(** A quotient of small whole numbers and its binary64 value round to the
    same integer. *)
Lemma round_quotient (S n : Z) :
  (0 <= S)%Z -> (0 < n)%Z -> (S + n <= 2 ^ 50)%Z ->
  exists v,
    JS.fl (inject_Z S / inject_Z n) = JS.Fin v
    /\ JS.round v = JS.round (inject_Z S / inject_Z n).
Proof.
  intros S0 N0 B.
  assert (In : (0 < inject_Z n)%Q)
    by (change 0%Q with (inject_Z 0); now rewrite <- Zlt_Qlt).
  assert (IS : (0 <= inject_Z S)%Q)
    by (change 0%Q with (inject_Z 0); now rewrite <- Zle_Qle).
  set (q := (inject_Z S / inject_Z n)%Q).
  assert (Q0 : (0 <= q)%Q) by (apply Qle_shift_div_l; lra).
  assert (QS : (q * inject_Z n == inject_Z S)%Q) by (unfold q; field; lra).
  set (k := JS.round q).
  destruct (round_nearest q) as [K1 K2]. fold k in K1, K2.
  assert (Kn : (0 <= k)%Z).
  { pose proof (round_mono Q0) as R. change (JS.round 0) with 0%Z in R.
    exact R. }
  assert (Ik : (0 <= inject_Z k)%Q)
    by (change 0%Q with (inject_Z 0); now rewrite <- Zle_Qle).
  (* in integers: (2k-1) n < 2S + ... *)
  assert (A1 : (2 * S < (2 * k + 1) * n)%Z).
  { rewrite Zlt_Qlt, !inject_Z_mult, inject_Z_plus, inject_Z_mult.
    change (inject_Z 2) with 2%Q. change (inject_Z 1) with 1%Q.
    rewrite <- QS. nra. }
  assert (A2 : ((2 * k - 1) * n <= 2 * S)%Z).
  { rewrite Zle_Qle, !inject_Z_mult. unfold Z.sub.
    rewrite inject_Z_plus, inject_Z_mult, inject_Z_opp.
    change (inject_Z 2) with 2%Q. change (inject_Z 1) with 1%Q.
    rewrite <- QS. nra. }
  set (t := Z.log2_up n).
  assert (T0 : (0 <= t)%Z) by apply Z.log2_up_nonneg.
  assert (T1 : (n <= 2 ^ t)%Z).
  { assert (D : n = 1%Z \/ (1 < n)%Z) by lia. destruct D as [-> | D].
    - unfold t. simpl. lia.
    - apply (Z.log2_up_spec n D). }
  assert (T2 : (2 ^ t < 2 * n)%Z).
  { assert (D : n = 1%Z \/ (1 < n)%Z) by lia. destruct D as [-> | D].
    - unfold t. simpl. lia.
    - destruct (Z.log2_up_spec n D) as [L _]. fold t in L.
      replace t with (Z.succ (Z.pred t)) by lia.
      rewrite Z.pow_succ_r by (unfold t in *; pose proof (Z.log2_up_pos n D); lia).
      lia. }
  set (T := (2 ^ t)%Z) in *.
  assert (IT : (inject_Z n <= inject_Z T)%Q) by now rewrite <- Zle_Qle.
  assert (PT : (0 < inject_Z T)%Q) by lra.
  assert (PW : ((2 : Q) ^ (- (t + 1)) == 1 / (2 * inject_Z T))%Q).
  { rewrite Qpower_opp, two_succ. unfold T. rewrite two_inject by lia.
    field. pose proof (two_pos t). lra. }
  (* the value just below k + 1/2 *)
  set (m1 := ((2 * k + 1) * T - 1)%Z).
  assert (U1 : (inject_Z m1 * 2 ^ (- (t + 1))
                == inject_Z k + (1 # 2) - 1 / (2 * inject_Z T))%Q).
  { rewrite PW. unfold m1, Z.sub.
    rewrite inject_Z_plus, inject_Z_mult, inject_Z_plus, inject_Z_mult,
      inject_Z_opp.
    change (inject_Z 2) with 2%Q. change (inject_Z 1) with 1%Q.
    field. lra. }
  assert (M1 : (m1 < 2 ^ 53)%Z).
  { unfold m1.
    assert ((2 * k + 1) * T < 4 * S + 4 * n)%Z by nia.
    assert (4 * S + 4 * n <= 2 ^ 52)%Z by lia.
    assert (2 ^ 52 < 2 ^ 53)%Z by reflexivity. lia. }
  assert (QU : (q <= inject_Z k + (1 # 2) - 1 / (2 * inject_Z T))%Q).
  { apply Qle_trans with (inject_Z k + (1 # 2) - 1 / (2 * inject_Z n))%Q.
    - assert (2 * S + 1 <= (2 * k + 1) * n)%Z by lia.
      assert (E : (inject_Z k + (1 # 2) - 1 / (2 * inject_Z n)
                   == (inject_Z ((2 * k + 1) * n) - 1) / (2 * inject_Z n))%Q).
      { rewrite inject_Z_mult, inject_Z_plus, inject_Z_mult.
        change (inject_Z 2) with 2%Q. change (inject_Z 1) with 1%Q.
        field. lra. }
      rewrite E. apply Qle_shift_div_l; [lra |].
      assert (X : (q * (2 * inject_Z n) == inject_Z (2 * S))%Q).
      { rewrite inject_Z_mult. change (inject_Z 2) with 2%Q.
        rewrite <- QS. ring. }
      rewrite X.
      assert (Y : (inject_Z (2 * S) + 1 == inject_Z (2 * S + 1))%Q)
        by (rewrite inject_Z_plus; reflexivity).
      assert (inject_Z (2 * S + 1) <= inject_Z ((2 * k + 1) * n))%Q
        by now rewrite <- Zle_Qle.
      lra.
    - assert (1 / (2 * inject_Z T) <= 1 / (2 * inject_Z n))%Q.
      { apply Qle_shift_div_l; [lra |].
        assert (E : (1 / (2 * inject_Z T) * (2 * inject_Z n)
                     == inject_Z n / inject_Z T)%Q) by (field; lra).
        rewrite E. apply Qle_shift_div_r; lra. }
      lra. }
  assert (HT : (0 < 1 / (2 * inject_Z T))%Q)
    by (apply Qlt_shift_div_l; lra).
  assert (D : S = 0%Z \/ (0 < S)%Z) by lia. destruct D as [-> | PS].
  { exists 0%Q. split.
    - apply fl_zero. unfold q, Qdiv. change (inject_Z 0) with 0%Q.
      apply Qmult_0_l.
    - unfold JS.round. apply Qfloor_comp.
      unfold q, Qdiv. change (inject_Z 0) with 0%Q.
      now rewrite Qmult_0_l. }
  assert (Pq : (0 < q)%Q).
  { apply Qlt_shift_div_l; trivial.
    assert (0 < inject_Z S)%Q
      by (change 0%Q with (inject_Z 0); now rewrite <- Zlt_Qlt).
    lra. }
  assert (M0 : (0 < m1)%Z).
  { unfold m1. assert (1 <= T)%Z by lia.
    assert (D : (k = 0)%Z \/ (1 <= k)%Z) by lia. destruct D as [Ek | Pk].
    - (* k = 0 and S > 0 force n > 1, hence T > 1 *)
      assert (1 < n)%Z by nia. nia.
    - nia. }
  assert (T50 : (t <= 50)%Z).
  { unfold t. apply Z.log2_up_le_pow2; lia. }
  assert (J : (-1074 <= - (t + 1))%Z) by lia.
  assert (H1 : (q <= inject_Z m1 * 2 ^ (- (t + 1)))%Q)
    by (rewrite U1; exact QU).
  assert (H2 : (inject_Z m1 * 2 ^ (- (t + 1)) < 2 ^ 1024)%Q).
  { rewrite U1.
    assert (inject_Z k < 2 ^ 53)%Q.
    { rewrite <- two_inject by lia. rewrite <- Zlt_Qlt. nia. }
    assert ((2 : Q) ^ 54 <= 2 ^ 1024)%Q
      by (apply Qpower_le_compat_l; [lia | lra]).
    assert ((2 : Q) ^ 54 == 2 * 2 ^ 53)%Q by reflexivity.
    pose proof (two_pos 53). lra. }
  destruct (@fl_le_representable m1 (- (t + 1)) (conj M0 M1) J q Q0 H1 H2)
    as (v & Ev & V0 & V1).
  exists v. split; [exact Ev |].
  rewrite U1 in V1.
  apply floor_unique.
  - (* k - 1/2 <= v *)
    assert (D : (k = 0)%Z \/ (1 <= k)%Z) by lia. destruct D as [Ek | Pk].
    + rewrite Ek. change (inject_Z 0) with 0%Q. lra.
    + assert (M2 : (0 < 2 * k - 1 < 2 ^ 53)%Z) by nia.
      assert (J2 : (-1074 <= -1)%Z) by lia.
      assert (U0 : (inject_Z (2 * k - 1) * 2 ^ (-1)
                    == inject_Z k - (1 # 2))%Q).
      { unfold Z.sub. rewrite inject_Z_plus, inject_Z_mult, inject_Z_opp.
        change (inject_Z 2) with 2%Q. change (inject_Z 1) with 1%Q.
        change ((2 : Q) ^ (-1))%Q with (1 # 2)%Q. ring. }
      assert (HU : (inject_Z (2 * k - 1) * 2 ^ (-1) <= q)%Q)
        by (rewrite U0; lra).
      pose proof (@fl_ge_representable (2 * k - 1) (-1) M2 J2 q HU) as G.
      rewrite Ev in G. apply ge_finite in G. rewrite U0 in G. lra.
  - lra.
Qed.

(** Whole amounts that are not negative, with total and number together
    at most [2^50]: the reported mean is the exact average, rounded. *)
Lemma mean_of_whole_amounts (amounts : list Q) :
  amounts <> [] -> Forall Notions.whole amounts ->
  (Notions.total amounts + inject_Z (Z.of_nat (List.length amounts))
   <= inject_Z (2 ^ 50))%Q ->
  JS.round_or_zero (Some (Notions.average64 (JS.sortQ amounts)))
  = JS.Fin (inject_Z (Spec.round_half_away (Spec.average amounts))).
Proof.
  intros N W B.
  set (vals := JS.sortQ amounts).
  pose proof (sortQ_perm amounts) as P. fold vals in P.
  pose proof (sortQ_length amounts) as L. fold vals in L.
  assert (W' : Forall Notions.whole vals).
  { apply Forall_forall. intros x Hx. rewrite Forall_forall in W. apply W.
    now apply (Permutation_in _ P). }
  assert (ET : (Notions.total vals == Notions.total amounts)%Q)
    by (apply total_perm; exact P).
  assert (NV : vals <> [])
    by (intro C; apply N; apply length_zero_iff_nil;
        rewrite <- L, C; reflexivity).
  destruct (total_whole W') as (S & S0 & ES).
  pose proof (size_positive NV) as Pn.
  set (n := Z.of_nat (List.length vals)) in *.
  assert (Zn : (0 < n)%Z) by (rewrite Zlt_Qlt; exact Pn).
  assert (BZ : (S + n <= 2 ^ 50)%Z).
  { rewrite Zle_Qle, inject_Z_plus, <- ES, ET. unfold n. rewrite L.
    exact B. }
  assert (B53 : (Notions.total vals < inject_Z (2 ^ 53))%Q).
  { rewrite ES, <- Zlt_Qlt.
    assert (2 ^ 50 < 2 ^ 53)%Z by reflexivity. lia. }
  unfold Notions.average64. rewrite (sum_whole W' B53).
  unfold JS.size. fold n. rewrite (div_positive _ Pn).
  assert (E : (Qred (Notions.total vals) / inject_Z n
               == inject_Z S / inject_Z n)%Q)
    by (rewrite Qred_correct, ES; reflexivity).
  rewrite (fl_comp E).
  destruct (round_quotient S0 Zn BZ) as (v & -> & R).
  cbn [JS.round_or_zero]. rewrite R. do 2 f_equal.
  assert (A : (inject_Z S / inject_Z n == Spec.average amounts)%Q).
  { unfold Spec.average. fold (Notions.total amounts).
    rewrite <- ET, ES. unfold n. now rewrite L. }
  assert (A0 : (0 <= Spec.average amounts)%Q).
  { rewrite <- A. apply Qle_shift_div_l; trivial.
    assert (0 <= inject_Z S)%Q
      by (change 0%Q with (inject_Z 0); now rewrite <- Zle_Qle).
    lra. }
  rewrite (round_half_away_nonneg A0).
  unfold JS.round. apply Qfloor_comp. now rewrite A.
Qed.

(* ================================================================== *)
(** ** Percentiles and the mean *)







(** C6 fails as stated, in two ways.  Twelve amounts averaging -2.5 are
    reported with mean -2, the larger neighbour, where rounding half away
    from zero gives -3.  And the two amounts 0.16 and 2.84 are reported
    with mean 2: their sum is rounded to 3 before it is halved, where
    their exact average, just below 1.5, rounds to 1. *)
Lemma C6_rounding_counterexample :
  let row a := {| Wire.paid_amt := JS.Fin a; Wire.dos_year := JS.Fin 2021 |} in
  let reported rows :=
    option_map Wire.mean
      (match Unfiltered.summarize rows Wire.no_meta "12345"
               (JS.Fin 2021) (JS.Fin 2025) "zip" with
       | Some e => Wire.metrics e
       | None => None
       end) in
  let ties := repeat (row (-2)) 6 ++ repeat (row (-3)) 6 in
  let cents := [row (Notions.dbl (16 # 100)); row (Notions.dbl (284 # 100))] in
  (Spec.average (JS.finite_only (map Wire.paid_amt ties)) == - (5 # 2))%Q
  /\ Spec.round_half_away (- (5 # 2)) = (-3)%Z
  /\ reported ties = Some (JS.Fin (inject_Z (-2)))
  /\ (Spec.average (JS.finite_only (map Wire.paid_amt cents)) < 3 # 2)%Q
  /\ Spec.round_half_away
       (Spec.average (JS.finite_only (map Wire.paid_amt cents))) = 1%Z
  /\ reported cents = Some (JS.Fin (inject_Z 2)).
Proof. vm_compute. repeat split; reflexivity. Qed.

(** The average of finite amounts is never [NaN]. *)
Lemma average64_not_nan (vals : list Q) :
  vals <> [] -> Notions.average64 vals <> JS.NaN.
Proof.
  intro H. unfold Notions.average64.
  apply div_size_not_nan; trivial. apply sum_not_nan.
Qed.

(** C6, amended: the cascade handlers report [Math.round] of the average
    as binary64 arithmetic gives it: the ascending finite amounts are
    added one by one, every partial sum rounded to binary64, and the
    quotient by their number is rounded once more.  [Math.round] then
    takes the nearest integer, a tie going to the larger neighbour, which
    is rounding half away from zero whenever the average is not negative.
    When every finite amount is a whole number and not negative, and
    their total and their number together are at most [2^50], no sum is
    rounded and the reported mean is the exact average rounded half away
    from zero.  The exact-ZIP handler reports the binary64 average
    itself. *)
Theorem C6_mean_is_rounded_average (rows : list Wire.Row) (m : Wire.Meta)
    (zip : string) (y0 y1 : JS.number) (lvl : string) :
  let amounts := JS.finite_only (map Wire.paid_amt rows) in
  let avg := Notions.average64 (JS.sortQ amounts) in
  amounts <> [] ->
  (exists e f mu mf,
      Unfiltered.summarize rows m zip y0 y1 lvl = Some e
      /\ Filtered.summarize rows m zip y0 y1 lvl = Some f
      /\ Wire.metrics e = Some mu /\ Wire.metrics f = Some mf
      /\ Wire.mean mu = JS.round_or_zero (Some avg)
      /\ Wire.mean mf = Wire.mean mu)
  /\ avg <> JS.NaN
  /\ (forall a, avg = JS.Fin a ->
        JS.round_or_zero (Some avg)
        = JS.Fin (inject_Z (Qfloor (a + (1 # 2))))
        /\ (a - (1 # 2) < inject_Z (Qfloor (a + (1 # 2))))%Q
        /\ (inject_Z (Qfloor (a + (1 # 2))) <= a + (1 # 2))%Q
        /\ ((0 <= a)%Q -> Qfloor (a + (1 # 2)) = Spec.round_half_away a))
  /\ (Forall Notions.whole amounts ->
      (Notions.total amounts + inject_Z (Z.of_nat (List.length amounts))
       <= inject_Z (2 ^ 50))%Q ->
      JS.round_or_zero (Some avg)
      = JS.Fin (inject_Z (Spec.round_half_away (Spec.average amounts))))
  /\ ZipMetrics.mean (map JS.Fin (JS.sortQ amounts)) = Some avg.
Proof.
  intros amounts avg Ha.
  pose proof (unfiltered_summarize rows m zip y0 y1 lvl Ha) as U.
  pose proof (filtered_summarize rows m zip y0 y1 lvl Ha) as F.
  pose proof (vals_nonempty rows Ha) as Hv.
  fold amounts in U, F, Hv.
  split; [| split; [| split; [| split]]].
  - eexists _, _, _, _.
    split; [exact U |]. split; [exact F |].
    repeat split; reflexivity.
  - now apply average64_not_nan.
  - intros a E. rewrite E. split; [reflexivity |].
    split; [apply (round_nearest a) |].
    split; [apply (round_nearest a) |].
    intro H. symmetry. now apply round_half_away_nonneg.
  - intros W B. now apply mean_of_whole_amounts.
  - unfold ZipMetrics.mean, avg, Notions.average64, JS.size.
    rewrite length_map.
    destruct (JS.sortQ amounts); [congruence | reflexivity].
Qed.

> Work to complete
Extract the first line above and each line after it up to and including the one with "assert (In : (0 < inject_Z n)%Q)", please, exactly and with nothing else.

> Response to this task
(** A quotient of small whole numbers and its binary64 value round to the
    same integer. *)
Lemma round_quotient (S n : Z) :
  (0 <= S)%Z -> (0 < n)%Z -> (S + n <= 2 ^ 50)%Z ->
  exists v,
    JS.fl (inject_Z S / inject_Z n) = JS.Fin v
    /\ JS.round v = JS.round (inject_Z S / inject_Z n).
Proof.
  intros S0 N0 B.
  assert (In : (0 < inject_Z n)%Q)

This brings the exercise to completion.